What appears ready to happen is this: Both the mega conferences reaching 20 teams (and maybe a few more) and then deciding to split off from the rest of College Football and forming a league of their own. They’ll get unheard of media rights money, set their roster sizes at 100+ so they can sign – and pay – all the best high school prospects, and have their own commissioner (Nick Saban maybe?) who won’t have to worry about any of the NCAA rules (if there are any left.) They’ll make up their own rules, and play a game that more closely resembles the NFL than anything that involves actual “student” athletes.
They’ll take over the College Football Playoff and the big bowl games for sure. Gotta make sure that every team – winning record or not – gets to play in a lucrative post season game of some sort. Participation trophies that come with a paycheck are just fine.
How this new league will incorporate the actual University’s is anyone’s guess. Will the players become employees of the institutions, simply representing the schools that employs them while not actually having to attend any classes or worry about earning a degree?
Probably.
Will the players – thrilled to get Name, Image and Likeness paydays and having the Transfer Portal to use at their whim – like the idea of becoming employees and having to pay taxes on scholarships and everything else like a grown up at 17 years old?
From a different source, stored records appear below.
(** A request goes out. *)
Lemma pinv_asked p br c x cl :
  pinv p -> backend_reqs p !! br = None -> conns p !! c = Some x -> priv_data x = None ->
  waiting cl ≡ₚ br :: waiting (client p) ->
  pinv (mkProxy (<[c := mkPconn (Some br) (reply_list x)]> (conns p)) (<[br := Some c]> (backend_reqs p))
    (<[br := true]> (br_flag_map p)) cl).
Proof.
  intros [I1 I2 I3 I4 I5] Hb Hc Hpx Hw. split; cbn [conns backend_reqs br_flag_map client].
  - rewrite Hw. apply NoDup_cons. split; [|done]. rewrite I2, Hb. by intros [? ?].
  - intros a. rewrite Hw, elem_of_cons. destruct (decide (a = br)) as [->|Hne].
    + rewrite lookup_insert_eq. naive_solver.
    + rewrite lookup_insert_ne by done. rewrite <-I2. naive_solver.
  - intros a d. destruct (decide (a = br)) as [->|Hne].
    + rewrite !lookup_insert_eq. intros [= <-]. split; [done|]. rewrite lookup_insert_eq. eauto.
    + rewrite !lookup_insert_ne by done. intros Ha. destruct (I3 _ _ Ha) as (Hf & y & Hy & Hpy).
      split; [done|]. exists y. split; [|done]. rewrite lookup_insert_ne; [done|]. intros ->. congruence.
  - intros a. destruct (decide (a = br)) as [->|Hne]; [by rewrite lookup_insert_eq|].
    rewrite !lookup_insert_ne by done. apply I4.
  - intros d y a. destruct (decide (d = c)) as [->|Hne].
    + rewrite lookup_insert_eq. intros [= <-]. cbn. intros [= ->]. by rewrite lookup_insert_eq.
    + rewrite lookup_insert_ne by done. intros Hy Hpy. pose proof (I5 _ _ _ Hy Hpy) as Ha.
      rewrite lookup_insert_ne; [done|]. intros ->. congruence.
Qed.
(* ===== verification/SysInfo.v ===== *)
(** * Numbers from the system (src/util/utils.cpp, src/util/zmalloc.cpp)

    getRandomHexChars, which fills a buffer with random hexadecimal digits;
    d2string, which prints a double; and zmalloc_get_rss, which finds the
    resident set size in the text of /proc/<pid>/stat. *)

From S2P Require Import Prelude Utils UrlSnprintf Log.
From Stdlib Require Import SpecFloat.

(** ** getRandomHexChars *)

(** What the system answers: the bytes read from /dev/urandom (at most the
    number asked for), [None] when it cannot be opened; the time, the process id
    and the values of rand(). *)
Record entropy := mkEntropy {
  urandom : option bytes; tv_usec : Z; tv_sec : Z; pid : Z; rand : nat -> Z }.

Definition charset : bytes := str "0123456789abcdef".

(** [if (l >= sizeof(v)) { memcpy(x, &v, sizeof(v)); l -= ...; x += ...; }]. *)
Definition put_value (s : bytes * Z * Z) (n : nat) (v : Z) : outcome (bytes * Z * Z) :=
  let '(p, x, l) := s in
  if Z.of_nat n <=? l then
    p ← memcpy p x (le_bytes n v); Ok (p, x + Z.of_nat n, l - Z.of_nat n)
  else Ok s.

(** [for (j = 0; j < len; j++) p[j] = f(j, p[j])]. *)
Fixpoint each (n j : nat) (f : nat -> Z -> outcome Z) (p : bytes) : outcome bytes :=
  match n with
  | O => Ok p
  | S n =>
      c ← load p (Z.of_nat j);
      v ← f j c;
      p ← store p (Z.of_nat j) v;
      each n (S j) f p
  end.

Definition getRandomHexChars (e : entropy) (p : bytes) (len : nat) : outcome bytes :=
  let got := default [] (urandom e) in
  p ← memcpy p 0 got;
  p ← (if bool_decide (urandom e = None) || (length got <? len)%nat || (len =? 0)%nat then
         s ← put_value (p, 0, Z.of_nat len) 8 (tv_usec e);
         s ← put_value s 8 (tv_sec e);
         s ← put_value s 4 (pid e);
         each len 0 (fun j c => Ok (u8 (Z.lxor c (rand e j)))) (fst (fst s))
       else Ok p);
  p ← each len 0 (fun _ c => load charset (Z.land c 0x0F)) p;
  match urandom e with None => Trap NullDeref | Some _ => Ok p end.

Lemma each_spec f n j (a b c : bytes) :
  length a = j -> length b = n -> (forall i x, exists y, f i x = Ok y) ->
  exists b', each n j f (a ++ b ++ c) = Ok (a ++ b' ++ c) /\ length b' = n /\
    forall i x, b !! i = Some x -> exists y, b' !! i = Some y /\ f (j + i)%nat x = Ok y.
Proof.
  intros Ha Hb Hf. revert j a b Ha Hb. induction n as [|n IH]; intros j a b Ha Hb.
  - destruct b; [|done]. exists []. by split.
  - destruct b as [|x b]; [done|]. injection Hb as Hb. cbn [each app].
    rewrite load_app by (by rewrite Ha). cbn [mbind outcome_bind]. destruct (Hf j x) as [y Ey]. rewrite Ey.
    cbn [mbind outcome_bind]. rewrite store_app by (by rewrite Ha). cbn [mbind outcome_bind].
    destruct (IH (S j) (a ++ [y]) b) as (b' & E & Hl & Hx); [rewrite length_app, Ha; simpl; lia|done|].
    rewrite <-!app_assoc in E. cbn [app] in E. rewrite E. exists (y :: b'). split; [done|].
    split; [simpl; lia|]. intros [|i] z; cbn [lookup list_lookup].
    + intros [= <-]. exists y. by rewrite Nat.add_0_r.
    + intros Hz. destruct (Hx i z Hz) as (y' & H1 & H2). exists y'. split; [done|].
      by replace (j + S i)%nat with (S j + i)%nat by lia.
Qed.
(** The whole of [timers_reify]. *)
Lemma timers_reify_ok s :
  ev_ok s -> timers_idle (watchers s) -> rfeeds s = [] ->
  exists s' s1 fs, timers_reify s = Ok s' /\ ev_ok s' /\ rfeeds s' = [] /\ fires s s1 fs /\
    tframe s (with_rfeeds s1 []) /\ pframe s1 s' /\
    forall n q, pendings s !! n = Some q ->
      pendings s' !! n = Some (q ++ ((fun w => mkPend (Some w) EV_TIMER) <$>
                                 reverse (filter (at_pri (watchers s) n) fs))).
Proof.
  intros Hok Hidle Hr. unfold timers_reify.
  destruct (timer_due_ok s Hok) as (b & -> & Hno & Hyes). cbn [mbind outcome_bind]. destruct b.
  - destruct (due_set s Hok) as (X & HX & Hsz). destruct (Hyes eq_refl) as (a & w & r & _ & _ & Hd & _).
    destruct (timers_loop_ok (Z.to_nat (timercnt s)) s X Hok Hidle HX) as (s1 & fs & -> & Hok1 & Hid1 & F1 & Hr1 & HF).
    { split; [|lia]. apply HX in Hd. assert (size X <> 0)%nat; [|lia]. intros E%size_empty_inv. by apply (E w) in Hd. }
    cbn [mbind outcome_bind]. rewrite Hr in Hr1, F1. cbn in Hr1.
    unfold feed_reverse_done. rewrite Hr1. destruct fs as [|f0 fs0] eqn:Efs.
    { apply (fi_due _ _ _ HF) in Hd. by apply not_elem_of_nil in Hd. }
    rewrite <-Efs in *. clear f0 fs0 Efs.
    assert (Hts : forall v, is_Some (tstate (watchers s1) v) <-> is_Some (tstate (watchers s) v)).
    { intros v. destruct (decide (v ∈ fs)) as [Hv|Hv].
      - rewrite (fi_fired _ _ _ HF) by done. apply fmap_is_Some.
      - by rewrite (fi_other _ _ _ HF). }
    destruct (feed_reverse_loop_ok EV_TIMER fs s1 Hok1 Hr1 (fi_nodup _ _ _ HF)) as (s' & -> & Hok' & F' & Hr' & Hq).
    { intros v Hv. apply (fi_due _ _ _ HF), due_Some in Hv as (a1 & r1 & Ht & _).
      destruct (proj2 (Hts v)) as [t' Ht']; [by rewrite Ht|]. unfold tstate, timer_view in Ht'.
      destruct (watchers s1 !! v) as [x|] eqn:Hx; [|done]. exists x. split; [done|]. cbn in Ht'.
      destruct (kind x) as [|a2 r2] eqn:Hk; [done|]. by apply (Hid1 v x a2 r2). }
    exists s', s1, fs. split_and!; [done|done|done|done|done|done|].
    intros n q Hnq. rewrite (Hq n q); [|pose proof (tf_pendings _ _ F1) as Hpp; cbn in Hpp; by rewrite Hpp]. do 4 f_equal.
    apply list_filter_iff. intros v. unfold at_pri. pose proof (tf_pend _ _ F1 v) as Hp. cbn in Hp.
    unfold pend_view in Hp. destruct (watchers s1 !! v), (watchers s !! v); cbn in *; try done.
    unfold ABSPRI. injection Hp as _ ->. done.
  - exists s, s, []. split_and!; [done|done|done| | | |].
    + split; [constructor| |constructor|by intros v ?%not_elem_of_nil|done].
      intros v. rewrite Hno by done. split; [by intros ?%not_elem_of_nil|done].
    + by split.
    + apply pframe_refl.
    + intros n q ->. cbn. by rewrite app_nil_r.
Qed.
End Timers.
(** [fd_event] queues the events of a descriptor for the watchers that asked
    for them, unless the watchers changed while the backend waited. *)
Lemma fd_event_ok s fd rev a :
  ev_ok s -> 0 <= fd -> anfds s !! Z.to_nat fd = Some a ->
  exists s', fd_event s fd rev = Ok s' /\ ev_ok s' /\ pframe s s' /\ rfeeds s' = rfeeds s /\
    (forall v, watchers s !! v ≫= io_view = None -> watchers s' !! v = watchers s !! v) /\
    forall v b, qbit (pendings s') v b <-> qbit (pendings s) v b \/
      fd_reify_flag a = 0 /\ exists k ev, watchers s !! v ≫= io_view = Some (k, fd, ev) /\ k <> 0 /\
        Z.testbit ev b = true /\ Z.testbit rev b = true.
Proof.
  intros Hok Hfd Ha. pose proof (ok_fd _ Hok) as Hio. unfold fd_event.
  rewrite (get_anfd_ok s fd a Hfd Ha). cbn [mbind outcome_bind].
  destruct (Z.eqb_spec (fd_reify_flag a) 0) as [Hz|Hz].
  2:{ exists s. split_and!; [done|done|apply pframe_refl|done|done|]. naive_solver. }
  unfold fd_event_nocheck. rewrite (get_anfd_ok s fd a Hfd Ha). cbn [mbind outcome_bind].
  assert (Hh : forall w, w ∈ fd_head a -> exists k ev, watchers s !! w ≫= io_view = Some (k, fd, ev) /\ k <> 0).
  { intros w Hw. destruct (io_head _ _ _ _ Hio _ a w Ha Hw) as (k & ev & E & Hk & _).
    rewrite Z2Nat.id in E by done. eauto. }
  destruct (feed_watchers_ok rev (fd_head a) s Hok) as (s' & -> & Hok' & F' & Hr' & Hs' & Hq').
  { intros w Hw. destruct (Hh w Hw) as (k & ev & -> & _). done. }
  exists s'. split_and!; [done..|]. intros v b. rewrite Hq'. split.
  - intros [|(k & fd' & ev & Hv & E & Hb)]; [by left|right]. split; [done|].
    destruct (Hh v Hv) as (k' & ev' & E' & Hk). rewrite E in E'. injection E' as -> -> ->. eauto.
  - intros [|(_ & k & ev & E & Hk & Hb)]; [by left|right]. exists k, fd, ev. split; [|done].
    destruct (io_all _ _ _ _ Hio v k fd ev E Hk) as (_ & a' & Ea & Hin). by simplify_eq.
Qed.
End Io.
Careful what you wish for.
And the schools…proud academic institutions most of them…are they going to be okay with being mere billboards and having young men masquerading as “students?”
Once again…probably. A lot of universities have already sold their souls for huge paydays. Do they have a limit?
Said it before…but get ready for the Mutual of Omaha Cornhuskers facing off with the Ford Motors Wolverines. The AFLAC Tigers (the insurance company HQ is located much closer to Auburn than Alabama…sorry Coach Saban) traveling west to meet to Coors Brewing Buffaloes.
It’ll be like that.
One positive for fans is that we won’t be seeing any more Alabama v Mercer football games. Good for the fans, bad for Mercer and other non-mega conference schools that benefit from those nice payday games. No more epic bowl game “David v Goliath’ upsets like Boise State over Oklahoma. And some annual/semi-annual “rivalry” games like Colorado v Colorado State will go by the boards, too.
The underdogs won’t get the chance anymore. They’ll be left behind in the lower tier.
Will any of the schools/programs left out of the initial mega conferences, who will still continue to play actual “college” football, be able to earn a promotion at some point? Will the mega conferences decided to expand even further? (If they could make more money, then yes.) Could there be “relegation” for teams/program/franchises that underperform?
Now that would be interesting.
All this speculation and all these questions center on one thing: Does anyone involved in college sports know when to say when to all this? Will all these money grabs continue unabated? Will anyone with the Big Ten, SEC or even the Big 12 ever get to the point where they say, “we’re done expanding” and actually mean it?
Until then, the saga and the drama will continue. Unabated.